Тынянов не увидел стратегии Ходасевича, не оценил его обращения к державинской поэтике, не заметил классической розы на стволе советского дичка — и вообще, кажется, проигнорировал этого современника. Больше того: он этому игнорированию подобрал методологическое обоснование:
«Возможно, что через 20 лет критик скажет о том, что мы Ходасевича недооценили. «Недооценки» современников всегда сомнительный пункт. Их «слепота» совершенно сознательна. (Это относится даже к таким недооценкам, как недооценка Тютчева в XIX веке.) Мы сознательно недооцениваем Ходасевича, потому что хотим увидеть свой стих, мы имеем на это право. (Я говорю не о новом метре самом по себе. Метр может быть нов, а стих стар. Я говорю о той новизне взаимодействия всех сторон стиха, которая рождает новый стиховой смысл.)».

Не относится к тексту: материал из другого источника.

(** Induction along the white space a string starts with. *)
Lemma space_ind (P : string -> Prop) :
  (forall s, leading_space s = false -> P s) ->
  (forall a s, is_space a = true -> P s -> P (String a s)) ->
  (forall a b s, is_space a = false -> is_space2 a b = true ->
                 P s -> P (String a (String b s))) ->
  (forall a b c s, is_space a = false -> is_space2 a b = false ->
                   is_space3 a b c = true ->
                   P s -> P (String a (String b (String c s)))) ->
  forall s, P s.
Proof.
  intros H0 H1 H2 H3 s.
  assert (H : forall n s, (String.length s <= n)%nat -> P s).
  { clear s. induction n as [|n IH]; intros s Hn.
    - destruct s; [now apply H0 | simpl in Hn; lia].
    - destruct (leading_cases s)
        as [E|[[a [r [-> E]]]|[[a [b [r [-> [E1 E2]]]]]
                               |[a [b [c [r [-> [E1 [E2 E3]]]]]]]]]].
      + now apply H0.
      + apply H1; [exact E|]. apply IH. simpl in Hn. lia.
      + apply H2; try assumption. apply IH. simpl in Hn. lia.
      + apply H3; try assumption. apply IH. simpl in Hn. lia. }
  apply (H (String.length s)). apply Nat.le_refl.
Qed.

Lemma trim_left_clean s : starts_clean (trim_left s).
Proof.
  unfold starts_clean. induction s as [s E|a s E IH|a b s E1 E2 IH|a b c s E1 E2 E3 IH]
    using space_ind.
  - now rewrite trim_left_id.
  - now rewrite trim_left_1.
  - now rewrite trim_left_2.
  - now rewrite trim_left_3.
Qed.

Lemma trim_left_split s :
  exists pre, all_space pre = true /\ s = (pre ++ trim_left s)%string.
Proof.
  induction s as [s E|a s E [pre [Hp Hs]]|a b s E1 E2 [pre [Hp Hs]]
                  |a b c s E1 E2 E3 [pre [Hp Hs]]] using space_ind.
  - exists ""%string. split; [reflexivity|]. now rewrite trim_left_id.
  - exists (String a pre). rewrite all_space_1, trim_left_1 by assumption.
    split; [exact Hp|]. cbn [append]. now rewrite <- Hs.
  - exists (String a (String b pre)).
    rewrite all_space_2, trim_left_2 by assumption.
    split; [exact Hp|]. cbn [append]. now rewrite <- Hs.
  - exists (String a (String b (String c pre))).
    rewrite all_space_3, trim_left_3 by assumption.
    split; [exact Hp|]. cbn [append]. now rewrite <- Hs.
Qed.

Lemma all_space_app x y :
  all_space x = true -> all_space y = true -> all_space (x ++ y) = true.
Proof.
  intros Hx Hy. revert Hx.
  induction x as [x E|a x E IH|a b x E1 E2 IH|a b c x E1 E2 E3 IH]
    using space_ind; intros Hx.
  - now rewrite (all_space_clean x E Hx).
  - cbn [append]. rewrite all_space_1 in * by assumption. auto.
  - cbn [append]. rewrite all_space_2 in * by assumption. auto.
  - cbn [append]. rewrite all_space_3 in * by assumption. auto.
Qed.

Lemma leading_space_app u v :
  leading_space u = true -> leading_space (u ++ v) = true.
Proof.
  destruct u as [|a [|b [|c u]]]; cbn [append leading_space]; try discriminate.
  - intros E. destruct v as [|b [|c v]]; cbn [leading_space]; now rewrite E.
  - intros E. destruct v as [|c v]; cbn [leading_space]; [exact E|].
    now rewrite E.
  - trivial.
Qed.

Lemma trim_right_cons c s :
  trim_right (String c s)
  = if all_space (String c s) then ""%string else String c (trim_right s).
Proof. reflexivity. Qed.

Lemma trailing_space_cons c s :
  trailing_space (String c s) = all_space (String c s) || trailing_space s.
Proof. reflexivity. Qed.

Lemma trim_right_split s :
  exists post, all_space post = true /\ s = (trim_right s ++ post)%string.
Proof.
  induction s as [|c s [post [Hp Hs]]].
  - exists ""%string. split; reflexivity.
  - rewrite trim_right_cons. destruct (all_space (String c s)) eqn:E.
    + exists (String c s). split; [exact E | reflexivity].
    + exists post. split; [exact Hp|]. cbn [append]. now rewrite <- Hs.
Qed.

Lemma trim_right_clean s : ends_clean (trim_right s).
Proof.
  unfold ends_clean. induction s as [|c s IH]; [reflexivity|].
  rewrite trim_right_cons. destruct (all_space (String c s)) eqn:E;
    [reflexivity|].
  rewrite trailing_space_cons, IH, orb_false_r.
  destruct (all_space (String c (trim_right s))) eqn:E'; [|reflexivity].
  destruct (trim_right_split s) as [post [Hp Hs]].
  rewrite Hs in E. change (String c (trim_right s ++ post))
    with (String c (trim_right s) ++ post)%string in E.
  now rewrite all_space_app in E.
Qed.

Lemma trim_right_starts s : starts_clean s -> starts_clean (trim_right s).
Proof.
  unfold starts_clean. intros H.
  destruct (leading_space (trim_right s)) eqn:E; [|reflexivity].
  destruct (trim_right_split s) as [post [_ Hs]].
  rewrite Hs in H. now rewrite leading_space_app in H.
Qed.

Lemma trim_right_id s : ends_clean s -> trim_right s = s.
Proof.
  unfold ends_clean. induction s as [|c s IH]; [trivial|].
  rewrite trailing_space_cons, trim_right_cons. intros H.
  apply orb_false_elim in H. destruct H as [H1 H2].
  rewrite H1. f_equal. now apply IH.
Qed.

Lemma TrimSpace_form s : starts_clean (TrimSpace s) /\ ends_clean (TrimSpace s).
Proof.
  unfold TrimSpace. split.
  - apply trim_right_starts, trim_left_clean.
  - apply trim_right_clean.
Qed.

Lemma TrimSpace_id s : starts_clean s -> ends_clean s -> TrimSpace s = s.
Proof.
  intros H1 H2. unfold TrimSpace. rewrite (trim_left_id _ H1).
  now apply trim_right_id.
Qed.

Lemma TrimSpace_split s :
  exists pre post, all_space pre = true /\ all_space post = true /\
                   s = (pre ++ TrimSpace s ++ post)%string.
Proof.
  destruct (trim_left_split s) as [pre [Hpre Hs]].
  destruct (trim_right_split (trim_left s)) as [post [Hpost Ht]].
  exists pre, post. repeat split; try assumption.
  unfold TrimSpace. now rewrite <- Ht.
Qed.

(** The first byte of a white space rune is an ASCII white space or one of
    the lead bytes C2, E1, E2, E3; its later bytes are none of these. *)
Lemma all_space_head b r :
  all_space (String b r) = true ->
  is_space b = true \/ byte b = 194%nat \/
  (225 <= byte b <= 227)%nat.
Proof.
  cbn [all_space]. intros Hyp.
  destruct (is_space b); [now left|]. right.
  destruct r as [|c r]; [discriminate|].
  destruct (is_space2 b c) eqn:E2.
  - left. unfold is_space2 in E2. apply andb_true_iff in E2.
    destruct E2 as [E2 _]. now apply Nat.eqb_eq in E2.
  - destruct r as [|d r]; [discriminate|].
    apply andb_true_iff in Hyp. destruct Hyp as [E3 _]. right.
    unfold is_space3 in E3.
    repeat (apply orb_true_iff in E3; destruct E3 as [E3|E3]);
      repeat (apply andb_true_iff in E3; destruct E3 as [E3 ?]);
      apply Nat.eqb_eq in E3; lia.
Qed.

Lemma is_space2_second a b :
  is_space2 a b = true -> byte b = 133%nat \/ byte b = 160%nat.
Proof.
  unfold is_space2. intros H. apply andb_true_iff in H. destruct H as [_ H].
  apply orb_true_iff in H. destruct H as [H|H]; apply Nat.eqb_eq in H; lia.
Qed.

Lemma is_space3_later a b c :
  is_space3 a b c = true ->
  (128 <= byte b <= 154)%nat /\ (128 <= byte c <= 175)%nat.
Proof.
  unfold is_space3. intros Hyp.
  repeat match goal with
         | H : (_ || _)%bool = true |- _ =>
             apply orb_true_iff in H; destruct H as [?|?]
         | H : (_ && _)%bool = true |- _ =>
             apply andb_true_iff in H; destruct H as [? ?]
         | H : (_ =? _)%nat = true |- _ => apply Nat.eqb_eq in H
         | H : (_ <=? _)%nat = true |- _ => apply Nat.leb_le in H
         end; lia.
Qed.

Lemma is_space_byte a : is_space a = true -> (byte a <= 32)%nat.
Proof.
  unfold is_space. intros Hyp.
  repeat match goal with
         | H : (_ || _)%bool = true |- _ =>
             apply orb_true_iff in H; destruct H as [?|?]
         | H : (_ && _)%bool = true |- _ =>
             apply andb_true_iff in H; destruct H as [? ?]
         | H : (_ =? _)%nat = true |- _ => apply Nat.eqb_eq in H
         | H : (_ <=? _)%nat = true |- _ => apply Nat.leb_le in H
         end; lia.
Qed.

Lemma append_nil_r (s : string) : (s ++ "")%string = s.
Proof. induction s as [|c s IH]; [reflexivity|]. cbn [append]. now rewrite IH. Qed.

(** White space that follows a string does not combine with its last
    bytes into a white space rune. *)
Lemma leading_space_before e post :
  e <> ""%string -> leading_space e = false -> all_space post = true ->
  leading_space (e ++ post) = false.
Proof.
  intros Hne He Hp. destruct e as [|a e]; [contradiction|].
  destruct post as [|p post]; [now rewrite append_nil_r|].
  pose proof (all_space_head _ _ Hp) as Hh.
  assert (Hp2 : forall x, is_space2 x p = false).
  { intros x. destruct (is_space2 x p) eqn:E; [|reflexivity].
    apply is_space2_second in E.
    destruct Hh as [Hh|Hh]; [apply is_space_byte in Hh|]; lia. }
  assert (Hp3 : forall x y, is_space3 x y p = false).
  { intros x y. destruct (is_space3 x y p) eqn:E; [|reflexivity].
    apply is_space3_later in E.
    destruct Hh as [Hh|Hh]; [apply is_space_byte in Hh|]; lia. }
  assert (Hp3' : forall x y, is_space3 x p y = false).
  { intros x y. destruct (is_space3 x p y) eqn:E; [|reflexivity].
    apply is_space3_later in E.
    destruct Hh as [Hh|Hh]; [apply is_space_byte in Hh|]; lia. }
  apply leading_space_false in He. destruct He as [E1 He].
  destruct e as [|b e].
  - cbn [append leading_space].
    destruct post as [|q post]; now rewrite E1, ?Hp2, ?Hp3'.
  - destruct He as [E2 He]. destruct e as [|c e].
    + cbn [append leading_space]. now rewrite E1, E2, Hp3.
    + cbn [append leading_space]. now rewrite E1, E2, He.
Qed.

Lemma all_space_app_inv x y :
  all_space (x ++ y) = true -> all_space y = true -> all_space x = true.
Proof.
  intros Hxy Hy. revert Hxy.
  induction x as [x E|a x E IH|a b x E1 E2 IH|a b c x E1 E2 E3 IH]
    using space_ind; intros Hxy.
  - destruct (string_dec x "") as [->|Hne]; [reflexivity|].
    pose proof (leading_space_before x y Hne E Hy) as Hl.
    pose proof (all_space_clean _ Hl Hxy) as Hnil.
    destruct x; [contradiction | discriminate].
  - cbn [append] in Hxy. rewrite all_space_1 in * by assumption. auto.
  - cbn [append] in Hxy. rewrite all_space_2 in * by assumption. auto.
  - cbn [append] in Hxy. rewrite all_space_3 in * by assumption. auto.
Qed.

Lemma trim_left_all_space pre t :
  all_space pre = true -> trim_left (pre ++ t) = trim_left t.
Proof.
  induction pre as [x E|a x E IH|a b x E1 E2 IH|a b c x E1 E2 E3 IH]
    using space_ind; intros Hp.
  - now rewrite (all_space_clean x E Hp).
  - cbn [append]. rewrite all_space_1 in Hp by assumption.
    rewrite trim_left_1 by assumption. auto.
  - cbn [append]. rewrite all_space_2 in Hp by assumption.
    rewrite trim_left_2 by assumption. auto.
  - cbn [append]. rewrite all_space_3 in Hp by assumption.
    rewrite trim_left_3 by assumption. auto.
Qed.

Lemma trim_left_space s : all_space s = true -> trim_left s = ""%string.
Proof.
  induction s as [x E|a x E IH|a b x E1 E2 IH|a b c x E1 E2 E3 IH]
    using space_ind; intros Hs.
  - now rewrite (all_space_clean x E Hs).
  - rewrite all_space_1 in Hs by assumption.
    rewrite trim_left_1 by assumption. auto.
  - rewrite all_space_2 in Hs by assumption.
    rewrite trim_left_2 by assumption. auto.
  - rewrite all_space_3 in Hs by assumption.
    rewrite trim_left_3 by assumption. auto.
Qed.

Lemma trim_right_all_space e post :
  ends_clean e -> all_space post = true -> trim_right (e ++ post) = e.
Proof.
  unfold ends_clean. intros He Hp. induction e as [|c e IH].
  - cbn [append]. destruct post as [|p post]; [reflexivity|].
    now rewrite trim_right_cons, Hp.
  - rewrite trailing_space_cons in He. apply orb_false_elim in He.
    destruct He as [H1 H2]. cbn [append]. rewrite trim_right_cons.
    destruct (all_space (String c (e ++ post))) eqn:E.
    + change (String c (e ++ post)) with (String c e ++ post)%string in E.
      now rewrite (all_space_app_inv _ _ E Hp) in H1.
    + f_equal. now apply IH.
Qed.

Именно за это — думаю, другой причины не доищемся, хотя формальный метод отталкивал Ходасевича как таковой,— ему и прилетело с такой силой за «Восковую персону»; и это еще один случай, когда личная обида совершенно заслонила Ходасевичу реальный масштаб оппонента: «Для развития самых идей формализма Тыняновым не сделано ничего. Судьба сулила ему быть эпигоном школы, в задорном словаре которой не было более бранного слова, чем эпигон». Можно не уважать формальный метод, но желательно по крайней мере знать, кто был его основоположником; вообще хорошо бывает разбираться в предмете — полистать для примера хоть «Проблему стихового языка», а уж потом определять место Тынянова в истории литературоведения. Но Ходасевича в иные моменты объективность не интересовала вовсе — и это тоже роднит его с Маяковским, который часто не читал тех, с кем полемизировал.